Reef rescue - what we can do to help

Some of the steps we can take are to:

• Learn more about coral reefs, the species they support and the benefits they provide to the world and share your knowledge. The more people know about coral reefs, the more they value them. Sign up for a coral reef conservation project or study today. Join conservation societies or clubs.

• Reduce your use of chemical pesticides and fertilisers - they often end up in the watershed and the ocean.

• Encourage your political representatives to enlarge marine parks, strengthen national policies and programmes to improve coastal water quality and to protect coral reefs. Agitate to ensure protection laws and bans are enforced.

• Follow all local regulations and customs when visiting coral reefs and, when diving or snorkelling. Never touch or stand on a coral reef as even the slightest contact can harm these sensitive systems, especially when repeated by hundreds of divers!

• Recycle - this is one of the biggest things all of us can do to reduce humanity's destruction of the earth and the oceans.

• Support pet shops that sell certified marine species that were not captured by damaging fishing practices.

• Ask your local representatives to increase funding for coral reef research and restoration.

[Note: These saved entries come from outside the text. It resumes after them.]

(** * Benchmark version utilities (src/lib/benchmarkVersionUtils.ts) and the
      cancellation hook (src/hooks/useBenchmarkCancellation.ts)

    A shallow embedding of the four exported functions of
    [benchmarkVersionUtils.ts] and of [handleCancelRun], with the properties
    the specification states about them.

    Layout:
    - JavaScript values and array primitives the code relies on;
    - the data model ([@/types] and [VersionData]);
    - the four functions as pure functions over lists;
    - an operational model of the same code over a heap of arrays with
      exceptions (in-place [sort], copying [slice] and spread, property reads
      on [undefined]), and its agreement with the pure functions;
    - the cancellation hook as a program over the hook's state cell;
    - the theorems. *)

From Stdlib Require Import ZArith List String Bool Lia Sorted Permutation.
From stdpp Require Import base option list gmap strings.
Import ListNotations.

Local Open Scope Z_scope.
Local Open Scope list_scope.

(* ===================================================================== *)
(** ** JavaScript values and array primitives *)
(* ===================================================================== *)

(** A JavaScript [number] as far as this code can tell numbers apart: an
    integer or [NaN].  Fractions and infinities play no role in version
    numbers and are left out. *)
Inductive number : Type :=
| Int (z : Z)
| NaN.

#[global] Instance number_eq_dec : EqDecision number.
Proof. solve_decision. Defined.

(** [ToBoolean] on a number: [0] and [NaN] are falsy. *)
Definition truthy (n : number) : bool :=
  match n with
  | Int z => negb (z =? 0)
  | NaN => false
  end.

(** [a || d] where [a] is an optional number ([None] is [undefined]) and [d]
    a number: the left operand when it is truthy, else the right one. *)
Definition js_or (a : option number) (d : number) : number :=
  match a with
  | Some n => if truthy n then n else d
  | None => d
  end.

(** [a === b] on numbers: [NaN] is equal to nothing. *)
Definition strict_eq (a b : number) : bool :=
  match a, b with
  | Int x, Int y => x =? y
  | _, _ => false
  end.

(** [arr.includes(x)] on an array of strings. *)
Definition includes (arr : list string) (x : string) : bool :=
  existsb (fun y => String.eqb y x) arr.

(** [arr.find(p)]: the first element satisfying [p], else [undefined]. *)
Definition js_find {A : Type} (p : A -> bool) (arr : list A) : option A :=
  List.find p arr.

(** [Array.prototype.sort(cmp)] is a stable sort; for a comparator that is
    consistent (as a difference of integer keys is) every stable sort
    returns the same array ([js_sort_unique] below), here computed by
    insertion.  [cmp x y <= 0] keeps [x], which came first, in front of
    [y]. *)
Fixpoint sort_insert {A : Type} (cmp : A -> A -> Z) (x : A) (l : list A) : list A :=
  match l with
  | [] => [x]
  | y :: ys => if cmp x y <=? 0 then x :: y :: ys else y :: sort_insert cmp x ys
  end.

Fixpoint js_sort {A : Type} (cmp : A -> A -> Z) (l : list A) : list A :=
  match l with
  | [] => []
  | x :: xs => sort_insert cmp x (js_sort cmp xs)
  end.

(** [arr.map((v, index, arr) => f v index arr)]. *)
Fixpoint map_from {A B : Type} (f : A -> nat -> B) (i : nat) (l : list A) : list B :=
  match l with
  | [] => []
  | x :: xs => f x i :: map_from f (S i) xs
  end.

Definition js_map {A B : Type} (f : A -> nat -> list A -> B) (arr : list A) : list B :=
  map_from (fun v i => f v i arr) 0%nat arr.
(* ===== verification/_CoqProject ===== *)
-Q . S2P
Prelude.v
Wire.v
Marker.v
Tmux.v
Output.v
Token.v
Pacer.v
Rekey.v
ProxyAuth.v
GoStrings.v
Decimal.v
Ports.v
Process.v
Config.v
Forward.v
Start.v
Requests.v
Xauth.v
Socket.v
Query.v
Main.v
Datagram.v
Life.v
Server.v
Transport.v
Frontend.v
ProxyIO.v
Relay.v
Packets.v
Checker.v
Attach.v
Path.v
Bus.v
Middleware.v
Handler.v
Examples.v
Windows.v
Boot.v
Client.v
Inbox.v
Leave.v
Remote.v
Setup.v
Traffic.v
(* ===== verification/Marker.v ===== *)
(** * Marker: discarding stale input and output up to a marker

    After a reconnect both directions of a session are resynchronised with a
    marker.  Output: [SshUdpSession.RedrawScreen] stores a marker in the
    client's [clientOutputForwarder], which drops everything up to it
    ([output.go]).  Input: [sshUdpServer.enablePendingInputDiscard] stores a
    marker in the session, the client's [forwardInput] sends it ahead of the
    next input ([client.go]) and the server's [forwardInput] and
    [discardPendingInput] drop everything up to it ([session.go]).

    A run is a list of reads, each with what the environment does during it;
    the theorems hold for every way the transport cuts the stream into reads. *)

From Stdlib Require Import ZArith Lia Ascii String.
From stdpp Require Import base list strings gmap.
From S2P Require Import Prelude.
Open Scope Z_scope.

(** ** The client's output forwarder ([output.go]) *)

Record clientOutputForwarder := ClientOutputForwarder {
  cof_marker : option bytes;
  cof_cacheBuf : bytes;
  cof_discardLines : Z;
  cof_discardBytes : Z
}.

(** One pass of the loop of [forward]: the result of [Read], the marker a
    concurrent [RedrawScreen] stores between the [Load] and the
    [CompareAndSwap], and whether [writeAll] to the session pipe succeeds. *)
Record cof_read := CofRead {
  cr_buf : bytes;
  cr_err : option goerr;
  cr_race : option bytes;
  cr_writeOk : bool
}.

(** What one pass does to the outside: bytes handed to the session pipe and
    the discard callback, [discardCallback(nil, lines, bytes)]. *)
Record cof_out := CofOut { co_written : bytes; co_callback : list (Z * Z) }.

Definition cof_none : cof_out := CofOut [] [].
(* ===== verification/Tmux.v ===== *)
(** * Tmux: messages injected into a tmux control-mode stream ([tmuxcc.go])

    When output has been dropped while a client was away, the warning the
    server injects must not break a tmux control-mode conversation.  The
    server guesses the pane from the cached lines
    ([extractTmuxOutputPrefix]) and octal-escapes its text
    ([encodeTmuxOutput]).  [tmux_decode] is tmux's unescaping, the reference
    the encoder is proved against. *)

From Stdlib Require Import ZArith Lia Ascii String.
From stdpp Require Import base list strings gmap.
From S2P Require Import Prelude.
Open Scope Z_scope.

Definition maxPendingOutputLines : Z := 1000.

Definition SPACE : byte := " "%char.
Definition PERCENT : byte := "%"%char.
Definition BACKSLASH : byte := "\"%char.

(** The index where the pane id starts; 0 when the line is not an output
    message. *)
Definition tmux_output_idx (line : bytes) : nat :=
  match line with
  | c :: _ =>
      if ascii_dec c PERCENT then
        if has_prefix line (bs "%output %") then 8%nat
        else if has_prefix line (bs "%extended-output %") then 17%nat
        else 0%nat
      else 0%nat
  | [] => 0%nat
  end.

(** The loop over the lines, with [tmuxOutputCount] as state. *)
Fixpoint extractTmuxOutputPrefix_loop (count : Z) (cacheLines : list bytes) : bytes :=
  match cacheLines with
  | [] => []
  | line :: more =>
      let idx := tmux_output_idx line in
      if (0 <? idx)%nat then
        let count := count + 1 in
        if Z.min 10 maxPendingOutputLines <=? count then
          let rest := drop idx line in
          match bytes_IndexByte rest SPACE with
          | Some (S pos) => bs "%output " ++ take (S pos + 1) rest
          | _ => extractTmuxOutputPrefix_loop count more
          end
        else extractTmuxOutputPrefix_loop count more
      else extractTmuxOutputPrefix_loop count more
  end.

Definition extractTmuxOutputPrefix (cacheLines : list bytes) : bytes :=
  extractTmuxOutputPrefix_loop 0 cacheLines.

(** [fmt.Fprintf("\\%03o", b)] for a byte. *)
Definition octal_digit (z : Z) : byte := byte_of_Z (48 + z).

Definition octal3 (b : byte) : bytes :=
  let z := Z_of_byte b in
  [octal_digit (z / 64); octal_digit (z / 8 mod 8); octal_digit (z mod 8)].

Definition tmux_escaped (b : byte) : bool :=
  (Z_of_byte b <? 32) || (Z_of_byte b =? 92) || (126 <? Z_of_byte b).

Definition encode_byte (b : byte) : bytes :=
  if tmux_escaped b then BACKSLASH :: octal3 b else [b].

Definition encodeTmuxOutput (prefix output : bytes) : bytes :=
  prefix ++ (output ≫= encode_byte) ++ [CR; LF].

(** ** The reference: what a control-mode client makes of the text *)

Definition octal_value (b : byte) : option Z :=
  let z := Z_of_byte b - 48 in if (0 <=? z) && (z <? 8) then Some z else None.

Fixpoint tmux_decode (l : bytes) : bytes :=
  match l with
  | [] => []
  | c :: l1 =>
      if ascii_dec c BACKSLASH then
        match l1 with
        | a :: b :: d :: l2 =>
            match octal_value a, octal_value b, octal_value d with
            | Some x, Some y, Some z => byte_of_Z (x * 64 + y * 8 + z) :: tmux_decode l2
            | _, _, _ => c :: tmux_decode l1
            end
        | _ => c :: tmux_decode l1
        end
      else c :: tmux_decode l1
  end.

Lemma octal_value_digit z : 0 <= z < 8 -> octal_value (octal_digit z) = Some z.
Proof.
  intros Hz. unfold octal_value, octal_digit. rewrite Z_of_byte_of_Z.
  rewrite Z.mod_small by lia. replace (48 + z - 48) with z by lia.
  destruct (Z.leb_spec 0 z), (Z.ltb_spec z 8); simpl; (done || lia).
Qed.

Lemma tmux_decode_escape b l : tmux_decode (encode_byte b ++ l) = b :: tmux_decode l.
Proof.
  unfold encode_byte. destruct (tmux_escaped b) eqn:He.
  - pose proof (Z_of_byte_range b). unfold octal3. cbn [app tmux_decode].
    destruct (ascii_dec BACKSLASH BACKSLASH); [|done].
    rewrite !octal_value_digit by (try apply Z.mod_pos_bound; try split;
      try apply Z.div_pos; try apply Z.div_lt_upper_bound; lia).
    rewrite <- (byte_of_Z_of_byte b) at 4. do 2 f_equal.
    pose proof (Z.div_mod (Z_of_byte b) 8 ltac:(lia)).
    pose proof (Z.div_mod (Z_of_byte b / 8) 8 ltac:(lia)) as H2.
    rewrite Z.div_div in H2 by lia. change (8 * 8) with 64 in H2. lia.
  - cbn [app tmux_decode]. destruct (ascii_dec b BACKSLASH) as [->|]; [|done].
    by vm_compute in He.
Qed.

(** A byte of the escaped text is printable ASCII. *)
Definition tmux_printable (b : byte) : Prop := 32 <= Z_of_byte b <= 126.

Lemma octal_digit_printable z : 0 <= z < 8 -> tmux_printable (octal_digit z).
Proof.
  intros Hz. unfold tmux_printable, octal_digit. rewrite Z_of_byte_of_Z, Z.mod_small by lia. lia.
Qed.

Lemma encode_byte_printable b : Forall tmux_printable (encode_byte b).
Proof.
  unfold encode_byte, tmux_escaped. pose proof (Z_of_byte_range b).
  destruct ((_ <? 32) || (_ =? 92) || (126 <? _)) eqn:He.
  - repeat constructor; try (apply octal_digit_printable); try (by vm_compute);
      try apply Z.mod_pos_bound; try split; try apply Z.div_pos; try apply Z.div_lt_upper_bound; lia.
  - constructor; [|done]. unfold tmux_printable. lia.
Qed.

(** The text injected into a tmux control-mode stream is one line of
    printable ASCII after its prefix, terminated by CR LF, and tmux's
    unescaping gives back exactly the injected bytes. *)
Theorem encodeTmuxOutput_roundtrip prefix output :
  exists body, encodeTmuxOutput prefix output = prefix ++ body ++ [CR; LF] /\
    Forall tmux_printable body /\ tmux_decode body = output.
Proof.
  exists (output ≫= encode_byte). split_and!; [done|..].
  - apply Forall_bind, Forall_true. apply encode_byte_printable.
  - induction output as [|b output IH]; [done|].
    rewrite bind_cons, tmux_decode_escape. by f_equal.
Qed.

(** [prefix] names the pane of the output message [line]. *)
Definition names_pane (line prefix : bytes) : Prop :=
  exists pane rest,
    prefix = bs "%output " ++ pane ++ [SPACE] /\ head pane = Some PERCENT /\ (SPACE ∉ pane) /\
    (line = bs "%output " ++ pane ++ SPACE :: rest \/
     line = bs "%extended-output " ++ pane ++ SPACE :: rest).

Lemma tmux_output_idx_spec line idx :
  tmux_output_idx line = idx -> (0 < idx)%nat ->
  head (drop idx line) = Some PERCENT /\
  (line = bs "%output " ++ drop idx line \/ line = bs "%extended-output " ++ drop idx line).
Proof.
  unfold tmux_output_idx. intros <-. destruct line as [|c line]; [simpl; lia|].
  destruct (ascii_dec c PERCENT); [|lia].
  destruct (has_prefix (c :: line) (bs "%output %")) eqn:H1.
  { apply has_prefix_spec in H1 as [u ->]. intros _. split; [done | by left]. }
  destruct (has_prefix (c :: line) (bs "%extended-output %")) eqn:H2; [|lia].
  apply has_prefix_spec in H2 as [u ->]. intros _. split; [done | by right].
Qed.

Lemma extract_loop_sound cacheLines count :
  extractTmuxOutputPrefix_loop count cacheLines <> [] ->
  exists line, line ∈ cacheLines /\ names_pane line (extractTmuxOutputPrefix_loop count cacheLines).
Proof.
  revert count. induction cacheLines as [|line more IH]; intros count; [done|].
  assert (Hskip : forall c, extractTmuxOutputPrefix_loop c more <> [] ->
    exists l, l ∈ line :: more /\ names_pane l (extractTmuxOutputPrefix_loop c more)).
  { intros c Hc. destruct (IH c Hc) as (l & Hl & Hp). exists l. split; [by constructor | done]. }
  cbn [extractTmuxOutputPrefix_loop].
  destruct (Nat.ltb_spec 0 (tmux_output_idx line)) as [Hidx|]; [|apply Hskip].
  destruct (_ <=? _); [|apply Hskip].
  destruct (bytes_IndexByte _ SPACE) as [[|pos]|] eqn:Hsp; [apply Hskip| |apply Hskip].
  intros _. exists line. split; [by constructor|].
  destruct (tmux_output_idx_spec line _ eq_refl Hidx) as [Hhd Hline].
  pose proof (bytes_IndexByte_split _ _ _ Hsp) as [Hsplit Hno].
  exists (take (S pos) (drop (tmux_output_idx line) line)),
    (drop (S (S pos)) (drop (tmux_output_idx line) line)).
  apply bytes_IndexByte_Some in Hsp as (Hget & Hlt & _).
  split_and!; [| |done|rewrite <- Hsplit; done].
  - rewrite Nat.add_1_r. by erewrite take_S_r by done.
  - by destruct (drop (tmux_output_idx line) line).
Qed.


(** A prefix extracted from the cached lines names a pane that the cache
    really holds output for: it is [%output ] followed by a pane id, which
    starts with [%], is followed by one space, and is the pane field of one
    of the cached output messages. *)
Theorem extractTmuxOutputPrefix_sound cacheLines prefix :
  extractTmuxOutputPrefix cacheLines = prefix -> prefix <> [] ->
  exists line, line ∈ cacheLines /\ names_pane line prefix.
Proof. intros <- Hne. by apply extract_loop_sound. Qed.

Lemma extractTmuxOutputPrefix_sound_witness :
  exists line, line ∈ replicate 10 (bs "%output %3 x") /\ names_pane line (bs "%output %3 ").
Proof.
  apply extractTmuxOutputPrefix_sound; [vm_compute; reflexivity | done].
Defined.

• Never leave rubbish on the beach or in the water.

• Never anchor on a reef.

• Volunteer with organisations working to clean up local waters, and remove invasive species - even if you don't live near the ocean, remember that the health of all waterways (rivers, lakes, bays) affect the ocean, thereby affecting us all.

Komodo coral reef restoration case study

Komodo is getting a helping hand up life's creative ladder with reef restoration. The Komodo Foundation recently installed a bio-reef system at 3 locations in the Komodo buffer zone off western Flores.

Here's how the artificial reef works - A steel skeletal structure is placed on the seabed with small specimens of living coral attached with wire. When an electrical current is applied, hydrogen bubbles start to form. This triggers a chemical reaction in the seawater that in time removes rust, and at the same time coats the steel with a form of calcium carbonate resembling natural reef, which attracts coral. The ultimate goal is to transform this steel structure in to a multi-coloured self-supporting coral reef structure.

Artificial reefs have been around awhile, but this system uses renewable electricity such as solar power, and is an efficient and cost-effective solution within the reach of poorer areas suffering from coral damage, such as Indonesia.

For the islands of Bidadadri, Punggu and Kukusan in the Komodo National Park buffer zone, the primary devastation has been due to dynamite fishing and a recent crown-of-thorns infestation. Each has wire racks installed and solar panel powering. Now the reefs have a healthy chance of recovering to there former glories.